#### What needs to be done
Only some lines are wanted. Transcribe, exactly, the lines below from the line with "t ← defined (returnType info); Done" up to and including the line with "<$> arg_names info)".

++++ Data records ++++

(* ===== verification/PassTemplates.v ===== *)
(** What the passes of the thunk compiler share:
    [src/tools/TLC/Utils/PassCodeTemplates.h] and [PassUtils.h], and the routing of a
    pass's writes to the side that is being generated.

    Each template is a piece of generated text.  A null type is dereferenced by the
    templates that ask whether it is [void], and a template that indexes the arguments
    past their end has undefined behaviour. *)

From stdpp Require Import gmap.
From S2P Require Import Prelude CppString StringExtras ManifestSummary PassScheduler ClangExtras Document.

Section templates.
Context `{Clang}.

(** ** Signatures *)

Definition pVoidType : QualType := getPointerType VoidTy.
Definition ppVoidType : QualType := getPointerType pVoidType.

Definition FI_packedFunctionInfo : FunctionInfo :=
  MkInfo (Some VoidTy)
    [(Some ppVoidType, $"args"); (Some pVoidType, $"ret"); (Some pVoidType, $"metadata")] ∅ [] false.

Definition FI_packedCallbackInfo : FunctionInfo :=
  MkInfo (Some VoidTy)
    [(Some pVoidType, $"callback"); (Some ppVoidType, $"args"); (Some pVoidType, $"ret");
     (Some pVoidType, $"metadata")] ∅ [] false.

(** [argumentsRef()] with a leading [void *callback]. *)
Definition with_callback (info : FunctionInfo) : FunctionInfo :=
  MkInfo (returnType info) ((Some pVoidType, $"callback") :: arguments info)
    (metaArgTypes info) (metaRetType info) (isVariadic info).

(** [argumentName(i)], whose index is unsigned. *)
Definition argumentName (info : FunctionInfo) (i : Z) : run str :=
  if (i <? 0)%Z then Undef else defined (snd <$> arguments info !! Z.to_nat i).

Definition arg_names (info : FunctionInfo) : list str := (arguments info).*2.

(** A file-local function of each of [LibCFormat.cpp] and [GetProcAddress.cpp]. *)
Definition isCharPointerType (t : QualType) : bool :=
  match pointee t with Some t' => isCharType t' | None => false end.

(** ** Templates *)

Definition spaces (n : nat) : str := replicate n " "%char.

Definition SRC_asIs (s : str) : str :=
  match s with [] => [] | _ => spaces 4 ++ s ++ [c_nl] end.

(** [info.returnType()->isVoidType()]. *)
Definition is_void (info : FunctionInfo) : run bool :=
  t ← defined (returnType info); Done (isVoidType t).

Definition SRC_emptyReturnDecl (info : FunctionInfo) : run str :=
  t ← defined (returnType info);
  if isVoidType t then Done []
  else s ← getTypeStringWithName t ($"ret"); Done (spaces 4 ++ s ++ $";" ++ [c_nl]).

Definition SRC_getCallback (guest : bool) : str :=
  spaces 0 ++ $"#ifdef LORE_THUNK_CALLBACK_REPLACE" ++ [c_nl]
  ++ spaces 4 ++ $"LORE_THUNK_GET_LAST_GCB(callback);" ++ [c_nl]
  ++ spaces 0 ++ $"#else" ++ [c_nl]
  ++ spaces 4 ++ $"void *callback = LORE_THUNK_LAST_" ++ (if guest then $"GCB" else $"HCB") ++ $";" ++ [c_nl]
  ++ spaces 0 ++ $"#endif" ++ [c_nl].

Definition call_list (names : list str) : str := join names ($", ").
Definition SRC_callList (info : FunctionInfo) : str := call_list (arg_names info).

Definition SRC_callListAssign (info : FunctionInfo) (func lval : str) : run str :=
  void ← is_void info;
  Done (spaces 4 ++ (if void : bool then [] else lval ++ $" = ") ++ func ++ $"(" ++ SRC_callList info
        ++ $");" ++ [c_nl]).

Definition SRC_argPtrListDecl (info : FunctionInfo) : str :=
  spaces 4 ++ $"void *args[] = {" ++ [c_nl]
  ++ concat ((λ x, spaces 8 ++ $"(void *) &" ++ x ++ $"," ++ [c_nl]) <$> arg_names info)
  ++ spaces 4 ++ $"};" ++ [c_nl].

Definition SRC_returnRet (info : FunctionInfo) : run str :=
  void ← is_void info;
  Done (if void : bool then [] else spaces 4 ++ $"return ret;" ++ [c_nl]).

(** One extracted argument; a null type is spelled by its meta type. *)
Definition extract_line (info : FunctionInfo) (i : nat) (arg : option QualType * str) : run str :=
  t ← match arg.1 with
      | None => Done (default [] (metaArgTypes info !! arg.2) ++ $" *")
      | Some t => getTypeString (getPointerType t)
      end;
  Done (spaces 4 ++ $"auto &" ++ arg.2 ++ $" = *(" ++ t ++ $") args[" ++ dec i ++ $"];" ++ [c_nl]).

Fixpoint extract_lines (info : FunctionInfo) (i : nat) (args : list (option QualType * str)) : run str :=
  match args with
  | [] => Done []
  | arg :: args =>
      s ← extract_line info i arg; rest ← extract_lines info (S i) args; Done (s ++ rest)
  end.

(** With its default [N], all the arguments. *)
Definition SRC_argPtrListExtractDecl (info : FunctionInfo) : run str :=
  extract_lines info 0 (arguments info).

Definition SRC_retExtractDecl (info : FunctionInfo) : run str :=
  t ← defined (returnType info);
  if isVoidType t then Done []
  else s ← getTypeString (getPointerType t);
       Done (spaces 4 ++ $"auto &ret_ref = *(" ++ s ++ $") ret;" ++ [c_nl]).

(** ** Pass arguments: [PassUtils.h] *)

Definition integral_arg (arg : TemplateArgument QualType FunctionDecl Expr) : option Z :=
  match arg with TA_Integral value => Some (wraps 32 value) | _ => None end.

(** The integral arguments of the pass [k] in the proc's descriptor, [n] of them. *)
Definition PASS_getIntegralArgumentsInPass (n : nat) (proc : ProcSnippet) (isBuilder : bool) (k : Z) :
    option (list Z) :=
  desc ← proc_desc proc;
  passType ←
    (if isBuilder then
       info ← builderPass desc;
       if (info_id info =? k)%Z then Some (info_type info) else None
     else
       '(_, info) ← list_find (λ info, info_id info = k) (desc_passes desc);
       Some (info_type info));
  decl ← getAsCXXRecordDecl passType;
  '(_, args) ← class_spec decl;
  if length args =? n then mapM integral_arg args else None.

(** ** Filling a proc's sources *)

Definition push_all (key : str) (lines : list Line) (texts : list str) : list Line :=
  foldl (λ lines t, push_back lines (MkLine key t)) lines texts.

(** A builder's writes to one source. *)
Definition fill (key : str) (info : FunctionInfo) (prologs centers epilogs : list str) (src : ProcSource) :
    ProcSource :=
  let b := body src in
  MkSource info (source_head src)
    (MkBody (push_all key (prolog b) prologs) (forward b) (push_all key (center b) centers)
       (backward b) (push_all key (epilog b) epilogs))
    (source_tail src).

(** The three sources of a side, and a pass's writes to each. *)
Definition sources : Type := by_phase ProcSource.

Definition fill_side (key : str) (infos : by_phase FunctionInfo)
    (texts : by_phase (list str * list str * list str)) (src : sources) : sources :=
  let go ph :=
    let '(prologs, centers, epilogs) := at_phase texts ph in
    fill key (at_phase infos ph) prologs centers epilogs (at_phase src ph) in
  MkByPhase (go Entry) (go Adapt) (go Caller).

(** Whether the proc is called by the generated side: [X] is the sender, which is
    the guest for a guest-to-host proc. *)
Definition is_sender (mode : Mode) (proc : ProcSnippet) : bool :=
  let isHost := match mode with Host => true | Guest => false end in
  let isG2H := match proc_direction proc with GuestToHost => true | HostToGuest => false end in
  if isG2H then negb isHost else isHost.

Definition with_sources (proc : ProcSnippet) (src : sources) : ProcSnippet :=
  MkProc (proc_kind proc) (proc_direction proc) (proc_functionDecl proc) (proc_functionPointerType proc)
    (proc_desc proc) (proc_definition proc) (proc_name proc) (proc_realType proc) (proc_view proc) src.

Definition empty_sources : sources := MkByPhase source_empty source_empty source_empty.

(** ** A proc's signatures and layers *)

Definition proc_template (k : ProcKind) : str :=
  match k with Function_ => $"ProcFn" | Callback => $"ProcCb" end.

Definition is_callback (proc : ProcSnippet) : bool :=
  match proc_kind proc with Function_ => false | Callback => true end.

(** The signature of the real type, and the one of the receiver's [Entry]. *)
Definition real_info (proc : ProcSnippet) : FunctionInfo := info_of_view (proc_view proc).
Definition packed_info (proc : ProcSnippet) : FunctionInfo :=
  match proc_kind proc with
  | Function_ => FI_packedFunctionInfo
  | Callback => FI_packedCallbackInfo
  end.

(** [formatN("ProcFn<%1, %2, Adapt>::invoke", ...)] and the like. *)
Definition proc_invoke (proc : ProcSnippet) (ph : str) : run str :=
  match proc_kind proc with
  | Function_ =>
      format ($"ProcFn<%1, %2, " ++ ph ++ $">::invoke")
        [proc_name proc; direction_name (proc_direction proc)]
  | Callback =>
      format ($"ProcCb<%1, %2, " ++ ph ++ $">::invoke")
        [proc_name proc; direction_name (proc_direction proc)]
  end.

(** [getProcFnExecInvokeWithCallList] and [getProcCbExecInvokeWithCallList]. *)
Definition exec_invoke (proc : ProcSnippet) (isVoid : bool) : run str :=
  let ret := if isVoid then $"nullptr" else $"&ret" in
  match proc_kind proc with
  | Function_ =>
      format ($"ProcFn<%1, %2, Exec>::invoke(args, %3, nullptr);")
        [proc_name proc; direction_name (proc_direction proc); ret]
  | Callback =>
      format ($"ProcCb<%1, %2, Exec>::invoke(callback, args, %3, nullptr);")
        [proc_name proc; direction_name (proc_direction proc); ret]
  end.

(** The result type unless it is [void]. *)
Definition result_type (proc : ProcSnippet) : option QualType :=
  t ← returnType (real_info proc); if isVoidType t then None else Some t.

(** The names that [FunctionInfo] gives the arguments of a type. *)
Definition arg_name (i : nat) : str := $"arg" ++ dec (i + 1).

Definition arity (proc : ProcSnippet) : nat := length (view_argTypes (proc_view proc)).

(** A name of the generated code that is not an argument's. *)
Definition not_arg (x : str) : Prop := ∀ i, x ≠ arg_name i.

(** The document of the side that calls the proc, and that of the other side. *)
Definition sender_mode (proc : ProcSnippet) : Mode :=
  match proc_direction proc with GuestToHost => Guest | HostToGuest => Host end.
Definition receiver_mode (proc : ProcSnippet) : Mode :=
  match proc_direction proc with GuestToHost => Host | HostToGuest => Guest end.

(** ** Argument names *)

Lemma dec_inj m n : dec m = dec n → m = n.
Proof.
  intros Heq. pose proof (digits_value_dec m) as Hm. rewrite Heq, digits_value_dec in Hm.
  injection Hm as Hm. lia.
Qed.

Lemma arg_name_inj i j : arg_name i = arg_name j → i = j.
Proof. intros [=Heq]. apply dec_inj in Heq. lia. Qed.

Lemma not_arg_callback : not_arg ($"callback").
Proof. intros i. discriminate. Qed.
Lemma not_arg_ret : not_arg ($"ret").
Proof. intros i. discriminate. Qed.
Lemma not_arg_ret_ref : not_arg ($"ret_ref").
Proof. intros i. discriminate. Qed.
Lemma not_arg_vargs : not_arg ($"vargs").
Proof. intros i. discriminate. Qed.

Lemma not_arg_names x (l : list nat) : not_arg x → x ∉ arg_name <$> l.
Proof. intros Hx (i & Heq & _)%list_elem_of_fmap. by apply (Hx i). Qed.

Lemma names_NoDup (l : list nat) : NoDup l → NoDup (arg_name <$> l).
Proof. apply NoDup_fmap_2_strong. intros ???? Heq. by apply arg_name_inj. Qed.

Lemma real_names proc : arg_names (real_info proc) = arg_name <$> seq 0 (arity proc).
Proof.
  unfold arg_names, real_info, info_of_view, arity. simpl. generalize (view_argTypes (proc_view proc)).
  intros l. rewrite fmap_imap. apply list_eq. intros i.
  rewrite list_lookup_imap, list_lookup_fmap. destruct (l !! i) as [t|] eqn:E; simpl.
  - rewrite lookup_seq_lt by by eapply lookup_lt_Some. done.
  - rewrite lookup_seq_ge by by apply lookup_ge_None. done.
Qed.

Lemma sender_mode_sends proc : is_sender (sender_mode proc) proc = true.
Proof. unfold is_sender, sender_mode. by destruct (proc_direction proc). Qed.
Lemma receiver_mode_receives proc : is_sender (receiver_mode proc) proc = false.
Proof. unfold is_sender, receiver_mode. by destruct (proc_direction proc). Qed.

(** ** Texts that end their last line *)

Definition terminated (s : str) : Prop := s = [] ∨ ∃ u, s = u ++ [c_nl].

Lemma terminated_line s : terminated (s ++ [c_nl]).
Proof. right. by eexists. Qed.

Lemma asIs_terminated s : terminated (SRC_asIs s).
Proof. unfold SRC_asIs. case_match; [by left|]. rewrite app_assoc. apply terminated_line. Qed.

Lemma append_terminated lines key s :
  terminated s → toRawText (push_back lines (MkLine key s)) = toRawText lines ++ s.
Proof.
  intros [->|[u ->]]; [by rewrite app_nil_r|]. unfold push_back, toRawText. simpl.
  destruct (u ++ [c_nl]) as [|c l] eqn:E; [by destruct u|]. rewrite foldl_snoc. rewrite <- E.
  unfold append_line. simpl. destruct (u ++ [c_nl]) eqn:E'; [by destruct u|].
  assert (ends_with_char (u ++ [c_nl]) c_nl = true) as Hend.
  { unfold ends_with_char. rewrite rev_app_distr. by vm_compute. }
  by rewrite <- E', Hend.
Qed.

Lemma push_all_text key texts lines :
  Forall terminated texts → toRawText (push_all key lines texts) = toRawText lines ++ concat texts.
Proof.
  intros Ht. revert lines. induction Ht as [|s texts Hs _ IH]; intros lines; simpl; [by rewrite app_nil_r|].
  unfold push_all in *. simpl. rewrite IH, append_terminated by done. by rewrite <- app_assoc.
Qed.
End templates.

#[global] Arguments arg_name : simpl never.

++++

#### Written solution
  t ← defined (returnType info); Done (isVoidType t).

Definition SRC_emptyReturnDecl (info : FunctionInfo) : run str :=
  t ← defined (returnType info);
  if isVoidType t then Done []
  else s ← getTypeStringWithName t ($"ret"); Done (spaces 4 ++ s ++ $";" ++ [c_nl]).

Definition SRC_getCallback (guest : bool) : str :=
  spaces 0 ++ $"#ifdef LORE_THUNK_CALLBACK_REPLACE" ++ [c_nl]
  ++ spaces 4 ++ $"LORE_THUNK_GET_LAST_GCB(callback);" ++ [c_nl]
  ++ spaces 0 ++ $"#else" ++ [c_nl]
  ++ spaces 4 ++ $"void *callback = LORE_THUNK_LAST_" ++ (if guest then $"GCB" else $"HCB") ++ $";" ++ [c_nl]
  ++ spaces 0 ++ $"#endif" ++ [c_nl].

Definition call_list (names : list str) : str := join names ($", ").
Definition SRC_callList (info : FunctionInfo) : str := call_list (arg_names info).

Definition SRC_callListAssign (info : FunctionInfo) (func lval : str) : run str :=
  void ← is_void info;
  Done (spaces 4 ++ (if void : bool then [] else lval ++ $" = ") ++ func ++ $"(" ++ SRC_callList info
        ++ $");" ++ [c_nl]).

Definition SRC_argPtrListDecl (info : FunctionInfo) : str :=
  spaces 4 ++ $"void *args[] = {" ++ [c_nl]
  ++ concat ((λ x, spaces 8 ++ $"(void *) &" ++ x ++ $"," ++ [c_nl]) <$> arg_names info)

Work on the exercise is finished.